Taxpayers often think that "attorney client privilege" will block the IRS from seeing their attorney's legal advice.
In Ad Inv. 2000 Fund LLC v. Commissioner, 142 T.C. No. 13, 4/16/14, the taxpayers had invested in certain aggressive tax shelters. The IRS challenged the tax positions taken, and added the "substantial understatement penalty," on the theory that the taxpayers did not reasonably believe that their position was more likely than not the proper treatment.
As part of the investment, the taxpayers received tax opinions from a large law firm. However, in court, they took the position that they had reasonably concluded that their positions were correct, based on "substantial authority," without relying on the tax opinions. Accordingly, they argued, the tax opinions were not the basis for their "reasonable belief," and they should not be disclosed to the government.
No matter, said the court, concluding that the participants' “averments that the partnerships satisfied the belief requirement ... put into dispute” their knowledge and understanding of pertinent legal authorities and their application to the facts, as well as their belief that their positions would succeed in the courts. Accordingly, the taxpayers had "forfeit[ed] the partnerships' privilege protecting attorney-client communications relevant to the content and the formation of their legal knowledge, understanding, and beliefs."

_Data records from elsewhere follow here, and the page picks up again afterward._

(** C37. A finished comparison with a node of this program has compared everything: walking
    the manifest from the saved position always ends within one page per name, and when it
    reports completion every file state of the peer past that position is handled here. *)
Theorem reconcileOnce_complete `{NameFolding} (conflictDigest : string -> string -> string) (now : Z) (peer : string) (v : Server) (y : Syncer) :
  store_inv (sv_store v) -> nofault (sv_store v) -> queue_inv (sy_store y) ->
  let fuel := S (size (files (db (sv_store v)))) in
  revision_of (db (sy_store y)) + manifestPageSize * Z.of_nat fuel <= MaxInt64 ->
  let '(res, y') := reconcileOnce conflictDigest (manifestOf now v y) fuel now peer y in
  res <> Ok None /\
  (res = Ok (Some true) -> queue_inv (sy_store y') /\ files (db (sy_store y')) = files (db (sy_store y)) /\
     forall k r, files (db (sv_store v)) !! k = Some r -> String.compare (positionOf (db (sy_store y)) peer) k = Lt ->
       handled conflictDigest (sy_ignore y) (db (sy_store y')) peer r).
Proof.
  intros Hv Hn Hq fuel Hroom. pose proof (inv_keyed _ Hv) as Hk. pose proof (manifestOf_serves now v y Hn) as Hserve.
  destruct (reconcileOnce conflictDigest (manifestOf now v y) fuel now peer y) as [res y'] eqn:E. unfold reconcileOnce in E. rewrite bindS_run in E.
  destruct (inStore (NodeValue (reconcilePositionKey peer)) y) as [[after|e] y1] eqn:E1; [|by injection E as <- _].
  apply inStore_Ok in E1 as (s1 & E1 & ->). apply query_Ok in E1 as [-> U].
  fold (positionOf (db (sy_store y)) peer) in E. set (after := positionOf (db (sy_store y)) peer) in *. split.
  - pose proof (reconcile_loop_total conflictDigest (manifestOf now v y) (db (sv_store v)) Hk Hserve fuel now peer after 0 0 (sy_set_store s1 y)) as T.
    rewrite E in T. apply T. unfold fuel. apply Nat.lt_succ_r. etrans; [apply length_filter|]. by rewrite <- size_dom.
  - intros ->. apply (reconcile_loop_complete conflictDigest (manifestOf now v y) (db (sv_store v)) Hk Hserve) in E as (Q & F & _ & Hh).
    + simpl in *. rewrite (untouched_db _ _ U) in F. done.
    + by eapply queue_inv_untouched.
    + simpl. by rewrite (untouched_db _ _ U).
Qed.
(* ===== verification/Breaker.v ===== *)
(** * The deletion breaker

    internal/watcher/breaker.go: deletions inferred from absence are collected in groups and
    published only within a budget per ten minutes; a group that does not fit is held whole.
    The clock, what publishing one name finds on disk and in the index, and which database
    calls fail are inputs. *)

From S2P Require Import Prelude GoStrings FileMeta.

Definition DefaultMaxExternalDeletions : Z := 1000.
Definition externalDeletionWindow : Z := 600000000000. (* ten minutes, in nanoseconds *)

(** ** Groups *)

Record deletionGroup := mkGroup {
  dg_keep : Z;
  dg_names : list string;
  dg_seen : gset string;
  dg_count : Z
}.

(** [func newDeletionGroup(keep int) *deletionGroup] *)
Definition newDeletionGroup (keep : Z) : deletionGroup := mkGroup keep [] ∅ 0.

(** [func (g *deletionGroup) add(name string)] *)
Definition add (g : deletionGroup) (name : string) : deletionGroup :=
  if decide (name ∈ dg_seen g) then g
  else if Z.of_nat (length (dg_names g)) <? dg_keep g
  then mkGroup (dg_keep g) (dg_names g ++ [name]) ({[name]} ∪ dg_seen g) (dg_count g + 1)
  else mkGroup (dg_keep g) (dg_names g) (dg_seen g) (dg_count g + 1).

(** [func (g *deletionGroup) merge(other *deletionGroup)] *)
Definition merge (g : deletionGroup) (other : option deletionGroup) : deletionGroup :=
  match other with
  | None => g
  | Some o =>
      let g' := fold_left add (dg_names o) g in
      mkGroup (dg_keep g') (dg_names g') (dg_seen g') (dg_count g' + (dg_count o - Z.of_nat (length (dg_names o))))
  end.

(** ** State *)

Record publication := mkPublication { pb_At : Z; pb_Count : Z }.

(** What the node_meta row holds: nothing, an encoded window, or text that does not decode. *)
Inductive saved_window := SavedNone | Saved (w : list publication) | SavedGarbage.

Record Breaker := mkBreaker {
  bk_limit : Z;                      (* maxExternalDeletions *)
  bk_events : option deletionGroup;
  bk_window : list publication;
  bk_loaded : bool;
  bk_held : Z;
  bk_saved : saved_window            (* the external_deletions_window row *)
}.

Definition bk_set_window (w : list publication) (b : Breaker) : Breaker := mkBreaker (bk_limit b) (bk_events b) w (bk_loaded b) (bk_held b) (bk_saved b).
Definition bk_set_held (n : Z) (b : Breaker) : Breaker := mkBreaker (bk_limit b) (bk_events b) (bk_window b) (bk_loaded b) n (bk_saved b).
Definition bk_set_events (g : option deletionGroup) (b : Breaker) : Breaker := mkBreaker (bk_limit b) g (bk_window b) (bk_loaded b) (bk_held b) (bk_saved b).
Definition bk_set_saved (w : saved_window) (b : Breaker) : Breaker := mkBreaker (bk_limit b) (bk_events b) (bk_window b) (bk_loaded b) (bk_held b) w.

(** [func (w *Watcher) SetMaxExternalDeletions(limit int)] *)
Definition SetMaxExternalDeletions (limit : Z) (b : Breaker) : Breaker :=
  mkBreaker (Z.max 0 limit) (bk_events b) (bk_window b) (bk_loaded b) (bk_held b) (bk_saved b).

(** [func (w *Watcher) sweepDeletions() *deletionGroup] *)
Definition sweepDeletions (b : Breaker) : option deletionGroup :=
  if bk_limit b <=? 0 then None else Some (newDeletionGroup (bk_limit b)).

(** [func (w *Watcher) deferEventDeletion(name string)] *)
Definition deferEventDeletion (name : string) (b : Breaker) : Breaker :=
  let g := match bk_events b with Some g => g | None => newDeletionGroup (Z.max 1 (bk_limit b)) end in
  bk_set_events (Some (add g name)) b.

(** [func (w *Watcher) takeEventDeletions() *deletionGroup] *)
Definition takeEventDeletions (b : Breaker) : option deletionGroup * Breaker := (bk_events b, bk_set_events None b).

(** ** The window *)

(** [func (w *Watcher) publishedInWindowLocked() int] *)
Definition inWindow (now : Z) (w : list publication) : list publication :=
  base.filter (fun p => now - externalDeletionWindow < pb_At p) w.
Definition published (w : list publication) : Z := fold_right (fun p n => pb_Count p + n) 0 w.
Definition publishedInWindowLocked (now : Z) (b : Breaker) : Z * Breaker :=
  let kept := inWindow now (bk_window b) in (published kept, bk_set_window kept b).

Definition by_At (x y : publication) : Prop := pb_At x <= pb_At y.
#[export] Instance by_At_dec : RelDecision by_At.
Proof. intros x y. unfold by_At. apply _. Defined.

(** [func (w *Watcher) loadDeletionWindowLocked()]; [readOk] is false when the row cannot be
    read. *)
Definition loadDeletionWindowLocked (readOk : bool) (b : Breaker) : Breaker :=
  if bk_loaded b then b
  else
    let w := if readOk then match bk_saved b with SavedNone => bk_window b | Saved w => w | SavedGarbage => [] end else [] in
    mkBreaker (bk_limit b) (bk_events b) (merge_sort by_At w) true (bk_held b) (bk_saved b).

(** [func (w *Watcher) saveDeletionWindowLocked()]; [writeOk] is false when the row cannot be
    written. *)
Definition saveDeletionWindowLocked (now : Z) (writeOk : bool) (b : Breaker) : Breaker :=
  let '(_, b) := publishedInWindowLocked now b in
  if writeOk then bk_set_saved (Saved (bk_window b)) b else b.

(** ** Publishing *)

Inductive perr := PBusy | PIntegrity | PUnindexable | PStorage | PDb | POther | PCancelled | PHeld.

(** What one attempt meets: the storage check, the index before, the re-indexing, the index after. *)
Record attempt := mkAttempt {
  at_storage : bool;
  at_before : result perr (option FileMeta);
  at_refresh : option perr;
  at_after : result perr (option FileMeta)
}.

Definition tombstone (m : option FileMeta) : bool := match m with Some f => Deleted f | None => false end.

(** [func (w *Watcher) publishDeletion(name string) (bool, error)] *)
Definition publishDeletion (a : attempt) : bool * option perr :=
  if negb (at_storage a) then (false, Some PStorage)
  else match at_before a with
  | Err e => (false, Some e)
  | Ok None => (false, None)
  | Ok (Some before) =>
      if Deleted before then (false, None)
      else match at_refresh a with
      | Some e => (false, Some e)
      | None =>
          match at_after a with
          | Err e => (false, Some e)
          | Ok after => (tombstone after, None)
          end
      end
  end.

(** Faults of one name that do not stop the group. *)
Definition tolerated (e : option perr) : bool :=
  match e with None | Some PBusy | Some PIntegrity | Some PUnindexable => true | _ => false end.

(** [func (w *Watcher) publishDeletions(ctx context.Context, names []string) (int, error)];
    [ctx] is one element per check of the context. *)
Fixpoint publishDeletions (ctx : list bool) (attempts : string -> attempt) (names : list string) (count : Z) : Z * option perr :=
  match names with
  | [] => (count, None)
  | name :: rest =>
      match ctx with
      | true :: _ => (count, Some PCancelled)
      | _ =>
          let '(deleted, err) := publishDeletion (attempts name) in
          let count := if deleted then count + 1 else count in
          if tolerated err then publishDeletions (tail ctx) attempts rest count else (count, err)
      end
  end.

(** Everything a decision reads from outside: the clock at the check, at the append and at the
    save, the database's answers, cancellation and the attempts. *)
Record world := mkWorld {
  w_now1 : Z; w_now2 : Z; w_now3 : Z;
  w_readOk : bool; w_writeOk : bool;
  w_ctx : list bool;
  w_attempts : string -> attempt
}.

(** [func (w *Watcher) settleDeletions(ctx context.Context, group *deletionGroup, authoritative bool) error];
    the number published comes with the error. *)
Definition settleDeletions (w : world) (group : option deletionGroup) (authoritative : bool) (b : Breaker) : Z * option perr * Breaker :=
  let limit := bk_limit b in
  let b := loadDeletionWindowLocked (w_readOk w) b in
  let '(used, b) := publishedInWindowLocked (w_now1 w) b in
  let alreadyHeld := 0 <? bk_held b in
  match group with
  | None => (0, None, if authoritative then bk_set_held 0 b else b)
  | Some g =>
      if dg_count g =? 0 then (0, None, if authoritative then bk_set_held 0 b else b)
      else if negb authoritative && alreadyHeld then (0, Some PHeld, b)
      else if (0 <? limit) && (limit - used <? dg_count g) then (0, Some PHeld, bk_set_held (dg_count g) b)
      else
        let '(n, err) := publishDeletions (w_ctx w) (w_attempts w) (dg_names g) 0 in
        let b := if 0 <? n
                 then saveDeletionWindowLocked (w_now3 w) (w_writeOk w) (bk_set_window (bk_window b ++ [mkPublication (w_now2 w) n]) b)
                 else b in
        match err with
        | Some e => (n, Some e, b)
        | None => (n, None, if authoritative then bk_set_held 0 b else b)
        end
  end.

(** [func (w *Watcher) settleEventDeletions(ctx context.Context)]: the reported error, if any. *)
Definition settleEventDeletions (w : world) (b : Breaker) : Z * option perr * Breaker :=
  let '(group, b) := takeEventDeletions b in
  match group with
  | None => (0, None, b)
  | Some g =>
      if dg_count g =? 0 then (0, None, b)
      else let '(n, err, b) := settleDeletions w (Some g) false b in
           (n, match err with Some PHeld => None | e => e end, b)
  end.

(** ** Facts about groups *)

(** A group knows every name it was given, or is over its size. *)
Record group_ok (given : list string) (g : deletionGroup) : Prop := {
  go_seen : forall n, n ∈ dg_seen g <-> n ∈ dg_names g;
  go_nodup : NoDup (dg_names g);
  go_sub : forall n, n ∈ dg_names g -> n ∈ given;
  go_count : Z.of_nat (length (dg_names g)) <= dg_count g;
  go_keep : Z.of_nat (length (dg_names g)) <= Z.max 0 (dg_keep g);
  go_all : dg_count g <= dg_keep g -> forall n, n ∈ given -> n ∈ dg_names g
}.

Lemma group_ok_new keep : group_ok [] (newDeletionGroup keep).
Proof. split; simpl; try set_solver; try lia. constructor. Qed.

Lemma group_ok_add given g name : group_ok given g -> group_ok (name :: given) (add g name).
Proof.
  intros [H1 H2 H3 H4 H5 H6]. unfold add. case_decide as Hs.
  { split; try done; [set_solver|]. intros Hk n [->|Hn]%elem_of_cons; [by apply H1|by apply H6]. }
  destruct (Z.of_nat (length (dg_names g)) <? dg_keep g) eqn:El; [apply Z.ltb_lt in El|apply Z.ltb_ge in El]; split; simpl.
  - intros n. rewrite elem_of_union, elem_of_singleton, H1, elem_of_app. set_solver.
  - apply NoDup_app. split; [done|]. split; [|apply NoDup_singleton]. intros n Hn ->%list_elem_of_singleton. by apply Hs, H1.
  - intros n. rewrite elem_of_app. set_solver.
  - rewrite length_app. simpl. lia.
  - rewrite length_app. simpl. lia.
  - intros Hk n [->|Hn]%elem_of_cons; [set_solver|]. apply elem_of_app. left. apply H6; [lia|done].
  - done.
  - done.
  - set_solver.
  - lia.
  - done.
  - intros Hk. exfalso. lia.
Qed.

Lemma add_keep g name : dg_keep (add g name) = dg_keep g.
Proof. unfold add. case_decide; [done|]. by destruct (_ <? _). Qed.

Lemma group_ok_adds given names g : group_ok given g -> group_ok (names ++ given) (fold_left add names g).
Proof.
  revert given g. induction names as [|n names IH]; intros given g Hg; [done|]. simpl.
  pose proof (IH (n :: given) (add g n) (group_ok_add _ _ _ Hg)) as [A B C D E F].
  assert (forall x, x ∈ names ++ n :: given <-> x ∈ n :: names ++ given) as Hx by set_solver.
  split; try done; intros; [apply Hx; auto|apply F; [done|by apply Hx]].
Qed.

Lemma adds_keep names g : dg_keep (fold_left add names g) = dg_keep g.
Proof. revert g. induction names as [|n names IH]; intros g; [done|]. simpl. by rewrite IH, add_keep. Qed.

Lemma adds_count l g :
  NoDup l -> dg_count (fold_left add l g) = dg_count g + Z.of_nat (length (base.filter (fun n => n ∉ dg_seen g) l)).
Proof.
  intros Hn. revert g. induction Hn as [|n l Hnl Hn IH]; intros g; cbn [fold_left]; [simpl; lia|].
  rewrite IH, filter_cons. unfold add. case_decide as Hs; [by rewrite decide_False by (intros Hc; by apply Hc)|].
  rewrite decide_True by done. cbn [length]. destruct (_ <? _); simpl; [|lia].
  assert (base.filter (fun x => x ∉ {[n]} ∪ dg_seen g) l = base.filter (fun x => x ∉ dg_seen g) l) as ->; [|lia].
  clear IH. induction l as [|x l IH]; [done|]. rewrite !filter_cons. apply not_elem_of_cons in Hnl as [Hx Hl].
  apply NoDup_cons in Hn as [_ Hn]. rewrite IH by done.
  destruct (decide (x ∉ dg_seen g)) as [H1|H1]; [rewrite decide_True by set_solver|rewrite decide_False by set_solver]; done.
Qed.

Lemma adds_count_bound given l g : group_ok given g -> NoDup l -> Z.of_nat (length l) <= dg_count (fold_left add l g).
Proof.
  intros Hg Hl. rewrite adds_count by done. pose proof (go_count _ _ Hg).
  assert (length l = length (base.filter (fun n => n ∉ dg_seen g) l) + length (base.filter (fun n => n ∈ dg_seen g) l))%nat as Hlen.
  { clear. induction l as [|x l IH]; [done|]. rewrite !filter_cons. repeat case_decide; simpl; try lia; exfalso; tauto. }
  assert (length (base.filter (fun n => n ∈ dg_seen g) l) <= length (dg_names g))%nat; [|lia].
  apply submseteq_length, NoDup_submseteq; [by apply NoDup_filter|]. intros n [Hn _]%list_elem_of_filter. by apply (go_seen _ _ Hg).
Qed.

What might we learn from this decision?
First, it seems apparent that the court is not going to accept a taxpayer's claim that it figured out the legal issues "all by itself."
Still, note that the lawyer's opinion became accessible to the government because the understatement penalty was involved, so that the court needed to determine the taxpayer's knowledge of legal authorities. The particular tax shelter involved, referred to as "Son-of-BOSS," is considered particularly egregious (Noted the court: "A 'Son-of-BOSS' tax shelter is a variant of the Bond and Options Sales Strategy (BOSS) tax shelter. “The purpose of all Son-of-BOSS tax shelters is to create ‘artificial tax losses designed to offset income from other transactions.' " [citation omitted]). Accordingly, "mainstream" tax credit investments are far less likely to inspire this level of inquiry.
Of course, any smart taxpayer is going to want an opinion of knowledgeable counsel that their transaction has been structured properly. The Treasury's "Circular 230" requires that "The opinion must provide the practitioner’s conclusion as to the likelihood that the taxpayer will prevail on the merits with respect to each significant Federal tax issue considered in the opinion. If the practitioner is unable to reach a conclusion with respect to one or more of those issues, the opinion must state that the practitioner is unable to reach a conclusion with respect to those issues. The opinion must describe the reasons for the conclusions, including the facts and analysis supporting the conclusions, or describe the reasons that the practitioner is unable to reach a conclusion as to one or more issues." Typically, this is interpreted to call for a "long form" opinion that discusses the strengths and weaknesses of the taxpayer's position, but arguably, this rule only calls for the "favorable" side, i.e., the "analysis supporting the conclusions."
We'll have to see if Ad Inv. 2000 leads to any changes in the opinions offered by counsel.